I can understand wanting to tune your car yourself if you're into tuning street cars, but where's the alternative for people like me that just want to race?  Auto Modellista had a very simplified tuning system, but it didn't matter because regardless of how you tuned your car, the instant you touched your brakes you went into a four-wheel slide.  If you were lucky you could control it to a certain extent, but usually there wasn't much you could do to prevent yourself from bouncing off the walls.  That doesn't make the game fun.  Which sucks because Auto Modellista looked like a great game up until it was released and we actually got our hands on it.

Going back to graphics, this may seem weird coming from someone who signed the Diablo 3 graphics petition, but there are lots of games that just completely lack contrast between everything.  Your colors will be grey, brown, and red.  Remind you of anything yet?  Gears of War?  I signed the D3 graphics petition because the dungeon graphics were bad.  Where does an ominous green glow come from in an underground crypt?  The only light should be from torches and anything magical that generates light.  Underground crypts are supposed to lack color.  The overworld actually looked quite good.  Speaking of D3, has any of the music been revealed yet?  I'd be interested in knowing whether or not we're getting a rehash of the crying babies from D2 or if it's actually going to be decent music.

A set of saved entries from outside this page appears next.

(** * quiz-analysis-tool: the loader and the performance analyzer

    A shallow embedding of [src/data_loader.py] (class [DataLoader]) and of
    [scripts/analyze_results.py] (class [PerformanceAnalyzer]), followed by
    the properties of the scoring and comparison engine.

    Conventions of the embedding:
    - a Python exception is a value of [exn]; code that can raise returns a
      [result];
    - a Python [dict] is an association list with unique keys, in insertion
      order ([dict_set] replaces in place or appends, as Python does);
    - a cell of a [pandas] frame is a [pyval]: a missing cell is [VNaN];
    - a Python [int] is a [Z]; a finite [float] is idealised as an exact
      rational and [nan] is kept apart ([pyfloat]);
    - [int(str)], [float(str)] and the floating-point square root behind
      [numpy.std] are builtins outside the repository: they are section
      variables. *)

From Stdlib Require Import List String Ascii ZArith QArith Qround Qabs Bool Lia.
From Stdlib Require Import Decimal DecimalString DecimalNat.
Import ListNotations.

Set Implicit Arguments.
Open Scope string_scope.
Open Scope list_scope.
Open Scope Z_scope.

(* ------------------------------------------------------------------ *)
(** ** Exceptions and results *)

Inductive exn : Type :=
| KeyError
| TypeError
| ZeroDivisionError
| FileNotFoundError
| ValueError
| MissingColumns (file : string) (missing : list string).

Inductive result (A : Type) : Type :=
| Ok (a : A)
| Raise (e : exn).

Arguments Ok {A} a.
Arguments Raise {A} e.

Definition bind {A B : Type} (m : result A) (k : A -> result B) : result B :=
  match m with
  | Ok a => k a
  | Raise e => Raise e
  end.

Notation "x <- m ;; k" := (bind m (fun x => k))
  (at level 61, m at next level, right associativity).
Notation "' p <- m ;; k" := (bind m (fun x => match x with p => k end))
  (at level 61, p pattern, m at next level, right associativity).

(** A [for] loop whose body can raise: the state is threaded from left to
    right and the first exception ends the loop. *)
Fixpoint for_each {A S : Type} (body : A -> S -> result S) (xs : list A) (s : S)
  : result S :=
  match xs with
  | [] => Ok s
  | x :: xs' => s' <- body x s ;; for_each body xs' s'
  end.

(* ------------------------------------------------------------------ *)
(** ** Dictionaries *)

Class Key (K : Type) : Type := keqb : K -> K -> bool.

Definition dict (K V : Type) : Type := list (K * V).

Section Dict.
Context {K V : Type} `{Key K}.

Fixpoint dict_get (k : K) (d : dict K V) : option V :=
  match d with
  | [] => None
  | (k', v) :: d' => if keqb k' k then Some v else dict_get k d'
  end.

Definition dict_mem (k : K) (d : dict K V) : bool :=
  match dict_get k d with Some _ => true | None => false end.

(** [d[k] = v] *)
Fixpoint dict_set (k : K) (v : V) (d : dict K V) : dict K V :=
  match d with
  | [] => [(k, v)]
  | (k', v') :: d' =>
      if keqb k' k then (k', v) :: d' else (k', v') :: dict_set k v d'
  end.

(** [d[k]], which raises [KeyError] on a missing key *)
Definition dict_item (k : K) (d : dict K V) : result V :=
  match dict_get k d with Some v => Ok v | None => Raise KeyError end.

Definition keys (d : dict K V) : list K := map fst d.
Definition values (d : dict K V) : list V := map snd d.
End Dict.

(** [k in xs] for a list or a set *)
Definition mem {K : Type} `{Key K} (k : K) (xs : list K) : bool :=
  existsb (keqb k) xs.

(** [s.add(k)] on a set kept as a duplicate-free list *)
Definition set_add {K : Type} `{Key K} (k : K) (xs : list K) : list K :=
  if mem k xs then xs else xs ++ [k].

(** [set(xs)] *)
Definition set_of_list {K : Type} `{Key K} (xs : list K) : list K :=
  fold_left (fun acc k => set_add k acc) xs [].

#[export] Instance Key_string : Key string := String.eqb.

(* ------------------------------------------------------------------ *)
(** ** Values of cells, and floats *)

(** What [pandas.read_csv] leaves in a cell: a missing value, a number or a
    text. As dictionary keys and set members cells are compared
    structurally. *)
Inductive pyval : Type :=
| VNaN
| VNum (q : Q)
| VStr (s : string).

Definition Q_eqb (a b : Q) : bool :=
  Z.eqb (Qnum a) (Qnum b) && Pos.eqb (Qden a) (Qden b).

Definition pyval_eqb (a b : pyval) : bool :=
  match a, b with
  | VNaN, VNaN => true
  | VNum p, VNum q => Q_eqb p q
  | VStr s, VStr t => String.eqb s t
  | _, _ => false
  end.

#[export] Instance Key_pyval : Key pyval := pyval_eqb.

(** Python's [a == b] on cells: [nan] equals nothing, numbers are compared by
    value, texts character by character, and a number never equals a text. *)
Definition py_eq (a b : pyval) : bool :=
  match a, b with
  | VNum p, VNum q => Qeq_bool p q
  | VStr s, VStr t => String.eqb s t
  | _, _ => false
  end.

Inductive pyfloat : Type :=
| NaN
| Fin (q : Q).

Definition float_of_Z (z : Z) : pyfloat := Fin (inject_Z z).

Definition lift2 (op : Q -> Q -> Q) (a b : pyfloat) : pyfloat :=
  match a, b with
  | Fin x, Fin y => Fin (Qred (op x y))
  | _, _ => NaN
  end.

Definition fadd : pyfloat -> pyfloat -> pyfloat := lift2 Qplus.
Definition fsub : pyfloat -> pyfloat -> pyfloat := lift2 Qminus.
Definition fmul : pyfloat -> pyfloat -> pyfloat := lift2 Qmult.
(** division without the zero check, for callers that have made it *)
Definition fquot : pyfloat -> pyfloat -> pyfloat := lift2 Qdiv.

Definition fabs (a : pyfloat) : pyfloat :=
  match a with Fin x => Fin (Qabs x) | NaN => NaN end.

Definition Qltb (x y : Q) : bool :=
  Z.ltb (Qnum x * QDen y) (Qnum y * QDen x).

(** [a < b]; every comparison with [nan] is false *)
Definition flt (a b : pyfloat) : bool :=
  match a, b with
  | Fin x, Fin y => Qltb x y
  | _, _ => false
  end.

Definition is_zero (a : pyfloat) : bool :=
  match a with Fin x => Qeq_bool x 0 | NaN => false end.

(** [a / b] *)
Definition truediv (a b : pyfloat) : result pyfloat :=
  if is_zero b then Raise ZeroDivisionError else Ok (fquot a b).

(** [sum(xs)] *)
Definition fsum (xs : list pyfloat) : pyfloat :=
  fold_left fadd xs (Fin 0).

Definition Zsum (xs : list Z) : Z := fold_left Z.add xs 0.

(** [len(xs)] *)
Definition len {A : Type} (xs : list A) : Z := Z.of_nat (List.length xs).

(** [min(a, b)] and [max(a, b)]: the second argument wins only when the
    comparison says so *)
Definition fmin2 (a b : pyfloat) : pyfloat := if flt b a then b else a.
Definition fmax2 (a b : pyfloat) : pyfloat := if flt a b then b else a.

(** [min(xs)] and [max(xs)] on a non-empty list *)
Definition fmin_list (x : pyfloat) (xs : list pyfloat) : pyfloat :=
  fold_left fmin2 xs x.
Definition fmax_list (x : pyfloat) (xs : list pyfloat) : pyfloat :=
  fold_left fmax2 xs x.
(** * echemdb-converters: the CSV packager

    A shallow embedding of [echemdbconverters/packager/csvpackager.py] and the
    properties of its schema reconciliation, device lookup, delimiter probe
    and table access.

    Python objects that are mutated in place (the list held by a frictionless
    [Schema], the list handed to the constructor) live in a store of list
    objects addressed by references; dictionaries are never mutated by the
    packager and are plain finite maps. Exceptions, the log of the
    [packager] logger and the number of calls made to the CSV parser are
    threaded through a small state-and-exception monad. *)

From Stdlib Require Import Ascii.
From stdpp Require Import gmap strings list fin_maps.

Open Scope string_scope.
Open Scope list_scope.

(** ** Values, fields and tables *)

(** The values a field descriptor can hold. Only the value under [name] is
    ever inspected (compared with [==] against column labels and other
    names); everything else is passed through. *)
Inductive value : Type :=
| VStr (s : string)
| VInt (z : Z)
| VNull.

#[global] Instance value_eq_dec : EqDecision value.
Proof. solve_decision. Defined.

(** A field descriptor: a Python [dict] with string keys (a frictionless
    [Field] is a [dict] subclass, and [==] on it is [dict] equality). *)
Abbreviation Field := (gmap string value).

(** References to list objects of the Python heap. *)
Abbreviation loc := positive.

(** The part of a pandas [DataFrame] that the packager looks at. *)
Record Table : Type := mkTable {
  columns : list string;
  rows : list (list string)
}.

(** [clevercsv.SimpleDialect]. *)
Record Dialect : Type := mkDialect {
  dialect_delimiter : string;
  dialect_quotechar : string;
  dialect_escapechar : string
}.

(** ** Exceptions, the store and the monad *)

Inductive exn : Type :=
| KeyError (msg : string)
| ValueError
| AttributeError
| NotImplementedError
| FrictionlessException (note : string)
| ParserError.

(** [Stuck] is not a Python behaviour: it marks a run of the model that read
    a reference with no object behind it or exhausted the bound of a loop. *)
Inductive outcome (A : Type) : Type :=
| Ok (a : A)
| Raise (e : exn)
| Stuck.
Arguments Ok {A} a.
Arguments Raise {A} e.
Arguments Stuck {A}.

Record world : Type := mkWorld {
  heap : gmap loc (list Field);
  log : list string;
  parses : nat
}.

Definition M (A : Type) : Type := world → outcome A * world.

#[global] Instance M_ret : MRet M := λ A a w, (Ok a, w).
#[global] Instance M_bind : MBind M := λ A B f m w,
  match m w with
  | (Ok a, w') => f a w'
  | (Raise e, w') => (Raise e, w')
  | (Stuck, w') => (Stuck, w')
  end.

Definition raise {A} (e : exn) : M A := λ w, (Raise e, w).
Definition stuck {A} : M A := λ w, (Stuck, w).

(** Reading and writing list objects. *)
Definition load (l : loc) : M (list Field) := λ w,
  match heap w !! l with
  | Some xs => (Ok xs, w)
  | None => (Stuck, w)
  end.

It's obvious from my point of view that the video game industry is quickly headed towards its second crash.  Think about it.  Two of the three major consoles have reliability issues.  Very few original games are being released.  The vast majority are continuations of a franchise, "ooh look someone else made an awesome game let's make one similar to it", or minor variations on the same concept (i.e. yet another role-playing game or FPS).  I call this shovelware.  They just churn out a mediocre game and shovel it into stores for all the hardcore gaming schmucks to buy.  Even the creator of Final Fantasy wants Squaresoft to stop rehashing the game.  If that doesn't tell you something, you don't have a brain between your ears.  It's the franchise born from the one final game Squaresoft was going to release before going bankrupt that turned into an unexpected hit and kept them alive.  So not knowing what else to do, they continue making games like it.  Occasionally they branched out and made something else like The Bouncer, but, well, The Bouncer sucked.

Oh and since I've mentioned both consoles and FPSes a few times now and somehow skirted around this issue, I might as well enrage some fanboys now.  Console FPSes suck.  Lack of fine-grained control = not being able to hit enemies when I know I should be hitting them = bad controls.  Mouse (or in my case, trackball) and keyboard are far superior to a gamepad.  Every time I've played an FPS on a console it's just made me wish I was playing that game on a computer instead.